Saved data entries:
(* ===== verification/Mm.v ===== *)
(** * Machine state and the boot-time allocator ([mm/kheap.c], [mm/mm.c])

    The processor state the memory code touches (the control registers, the
    interrupt flag, the TLB) and physical memory, as 64-bit words by physical
    address.  The kernel reaches physical memory through two windows: the
    higher-half direct map and the kernel image, whose positions the boot
    protocol reports; they are the fields of [BootInfo].  A pointer dereference
    goes to the word [virt_to_phys] gives. *)

From S2P Require Import Prelude.

(* src/asm/mm.h 18-24 hhdm_offset *)
Class BootInfo := {
  hhdm_offset : Z;
  kernel_virt_base : Z;
  kernel_phys_base : Z;
}.

(** A cached translation: the 4 KiB frame and the effective rights. *)
Record perms := Perms { p_write : bool; p_user : bool; p_nx : bool; p_global : bool }.

#[export] Instance perms_eq_dec : EqDecision perms.
Proof. solve_decision. Defined.

Record machine := Machine {
  m_mem : gmap Z Z;                (* physical memory, 8-byte words *)
  m_placement : Z;                 (* placement_address *)
  m_cr3 : Z;
  m_cr4 : Z;
  m_if : bool;                     (* RFLAGS.IF *)
  m_tlb : gmap Z (Z * perms);      (* page address -> frame, rights *)
}.

Definition set_mem (f : gmap Z Z → gmap Z Z) (s : machine) : machine :=
  Machine (f (m_mem s)) (m_placement s) (m_cr3 s) (m_cr4 s) (m_if s) (m_tlb s).
Definition set_placement (x : Z) (s : machine) : machine :=
  Machine (m_mem s) x (m_cr3 s) (m_cr4 s) (m_if s) (m_tlb s).
Definition set_cr3 (x : Z) (s : machine) : machine :=
  Machine (m_mem s) (m_placement s) x (m_cr4 s) (m_if s) (m_tlb s).
Definition set_cr4 (x : Z) (s : machine) : machine :=
  Machine (m_mem s) (m_placement s) (m_cr3 s) x (m_if s) (m_tlb s).
Definition set_if (b : bool) (s : machine) : machine :=
  Machine (m_mem s) (m_placement s) (m_cr3 s) (m_cr4 s) b (m_tlb s).
Definition set_tlb (f : gmap Z (Z * perms) → gmap Z (Z * perms)) (s : machine) : machine :=
  Machine (m_mem s) (m_placement s) (m_cr3 s) (m_cr4 s) (m_if s) (f (m_tlb s)).

(** A word of physical memory; memory never written reads as zero. *)
Definition rd (m : gmap Z Z) (a : Z) : Z := default 0 (m !! a).

Section mm.
Context `{BI : BootInfo}.

(* src/mm/mm.c 6-17 virt_to_phys *)
Definition virt_to_phys (addr : Z) : Z :=
  if kernel_virt_base <=? addr then u64 (u64 (addr - kernel_virt_base) + kernel_phys_base)
  else u64 (addr - hhdm_offset).

(* src/mm/mm.c 19-25 phys_to_virt *)
Definition phys_to_virt (addr : Z) : Z := u64 (addr + hhdm_offset).

(** 64-bit loads and stores through a kernel pointer. *)
Definition ld64 (p : Z) : M machine Z := gets (λ s, rd (m_mem s) (virt_to_phys p)).
Definition st64 (p v : Z) : M machine unit := modify (set_mem <[virt_to_phys p := v]>).

(** [memset(p, 0, 8 * n)] on an 8-byte aligned buffer. *)
Fixpoint memset0_words (p : Z) (n : nat) : M machine unit :=
  match n with
  | O => mret tt
  | S n => st64 p 0 ;; memset0_words (p + 8) n
  end.

(* src/mm/kheap.c 9-18 kmalloc_a *)
Definition kmalloc_a (sz : Z) : M machine Z :=
  pa ← gets m_placement;
  when (nz (pa .& 0xFFF)) (modify (set_placement (u64 ((pa .& unot 64 0xFFF) + 0x1000)))) ;;
  ret ← gets m_placement;
  modify (λ s, set_placement (u64 (m_placement s + sz)) s) ;;
  mret ret.

(* src/mm/kheap.c 35-39 kmalloc *)
Definition kmalloc (sz : Z) : M machine Z :=
  ret ← gets m_placement;
  modify (λ s, set_placement (u64 (m_placement s + sz)) s) ;;
  mret ret.

(* src/mm/kheap.c 20-23 kmalloc_p *)
Definition kmalloc_p (sz : Z) : M machine (Z * Z) :=
  phys ← gets m_placement;
  ret ← kmalloc sz;
  mret (ret, phys).

(* src/mm/kheap.c 25-33 kmalloc_ap *)
Definition kmalloc_ap (sz : Z) : M machine (Z * Z) :=
  pa ← gets m_placement;
  when (nz (pa .& 0xFFF)) (modify (set_placement (u64 ((pa .& unot 64 0xFFF) + 0x1000)))) ;;
  phys ← gets m_placement;
  ret ← kmalloc sz;
  mret (ret, phys).

(* src/mm/kheap.c 41-46 kmalloc_az *)
Definition kmalloc_az (sz : Z) : M machine Z :=
  ret ← kmalloc_a sz;
  memset0_words ret (Z.to_nat (sz / 8)) ;;
  mret ret.

(** ** The allocator's contract *)

Definition page_up (x : Z) : Z := (x + 0xFFF) / 0x1000 * 0x1000.

Lemma page_up_spec x : x ≤ page_up x < x + 0x1000 ∧ page_up x mod 0x1000 = 0.
Proof.
  unfold page_up. pose proof (Z.div_mod (x + 0xFFF) 0x1000 ltac:(lia)).
  pose proof (Z.mod_pos_bound (x + 0xFFF) 0x1000 ltac:(lia)).
  split; [lia|]. apply Z.mod_mul. lia.
Qed.

Lemma land_FFF x : x .& 0xFFF = x mod 0x1000.
Proof. change 0xFFF with (Z.ones 12). by rewrite Z.land_ones. Qed.

(** [x & ~0xFFF] rounds a 64-bit value down to a page boundary. *)
Lemma land_not_FFF x : 0 ≤ x < 2 ^ 64 → x .& unot 64 0xFFF = x / 0x1000 * 0x1000.
Proof.
  intros Hx. by apply (land_unot_ones 64 x 12).
Qed.

(** The address [kmalloc_a] rounds up to before allocating. *)
Lemma align_placement pa :
  0 ≤ pa → page_up pa < 2 ^ 64 →
  (if nz (pa .& 0xFFF) then u64 ((pa .& unot 64 0xFFF) + 0x1000) else pa) = page_up pa.
Proof.
  intros H0 Hb. pose proof (page_up_spec pa) as [Hup _].
  rewrite land_FFF, land_not_FFF by lia. unfold nz, page_up in *.
  pose proof (Z.div_mod pa 0x1000 ltac:(lia)). pose proof (Z.mod_pos_bound pa 0x1000 ltac:(lia)).
  destruct (Z.eqb_spec (pa mod 0x1000) 0) as [E|E]; simpl.
  - assert ((pa + 0xFFF) / 0x1000 = pa / 0x1000) as ->; [|lia].
    symmetry. apply (Z.div_unique _ _ _ 0xFFF); lia.
  - assert ((pa + 0xFFF) / 0x1000 = pa / 0x1000 + 1) as Hq.
    { symmetry. apply (Z.div_unique _ _ _ (pa mod 0x1000 - 1)); lia. }
    rewrite Hq in *. rewrite wrap_small; lia.
Qed.

Lemma kmalloc_a_spec s sz :
  0 ≤ m_placement s → 0 ≤ sz → page_up (m_placement s) + sz < 2 ^ 64 →
  kmalloc_a sz s =
    Ok (page_up (m_placement s), set_placement (page_up (m_placement s) + sz) s).
Proof.
  intros H0 Hsz Hb. unfold kmalloc_a, when, gets, modify, mbind, M_bind, mret, M_ret.
  pose proof (align_placement (m_placement s) H0 ltac:(lia)) as Ha.
  pose proof (page_up_spec (m_placement s)) as [Hup _].
  destruct (nz (m_placement s .& 0xFFF)); simpl.
  - by rewrite Ha, wrap_small by lia.
  - rewrite <- Ha in *. by rewrite wrap_small by lia.
Qed.

Lemma kmalloc_spec s sz :
  0 ≤ m_placement s → 0 ≤ sz → m_placement s + sz < 2 ^ 64 →
  kmalloc sz s = Ok (m_placement s, set_placement (m_placement s + sz) s).
Proof.
  intros. unfold kmalloc, gets, modify, mbind, M_bind, mret, M_ret.
  by rewrite wrap_small by lia.
Qed.

(** ** The two windows onto physical memory *)

Lemma virt_phys_hhdm a :
  0 ≤ a → 0 ≤ hhdm_offset → a + hhdm_offset < kernel_virt_base → kernel_virt_base < 2 ^ 64 →
  virt_to_phys (phys_to_virt a) = a.
Proof.
  intros. unfold virt_to_phys, phys_to_virt.
  rewrite (wrap_small 64 (a + hhdm_offset)) by lia.
  rewrite (proj2 (Z.leb_gt _ _)) by lia.
  rewrite wrap_small; lia.
Qed.

End mm.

* Work instructions:
Could you please retype the lines from the start of the data through the line with "interrupt flag, the", both included, and nothing else?

* Completed task:
(* ===== verification/Mm.v ===== *)
(** * Machine state and the boot-time allocator ([mm/kheap.c], [mm/mm.c])

    The processor state the memory code touches (the control registers, the
    interrupt flag, the TLB) and physical memory, as 64-bit words by physical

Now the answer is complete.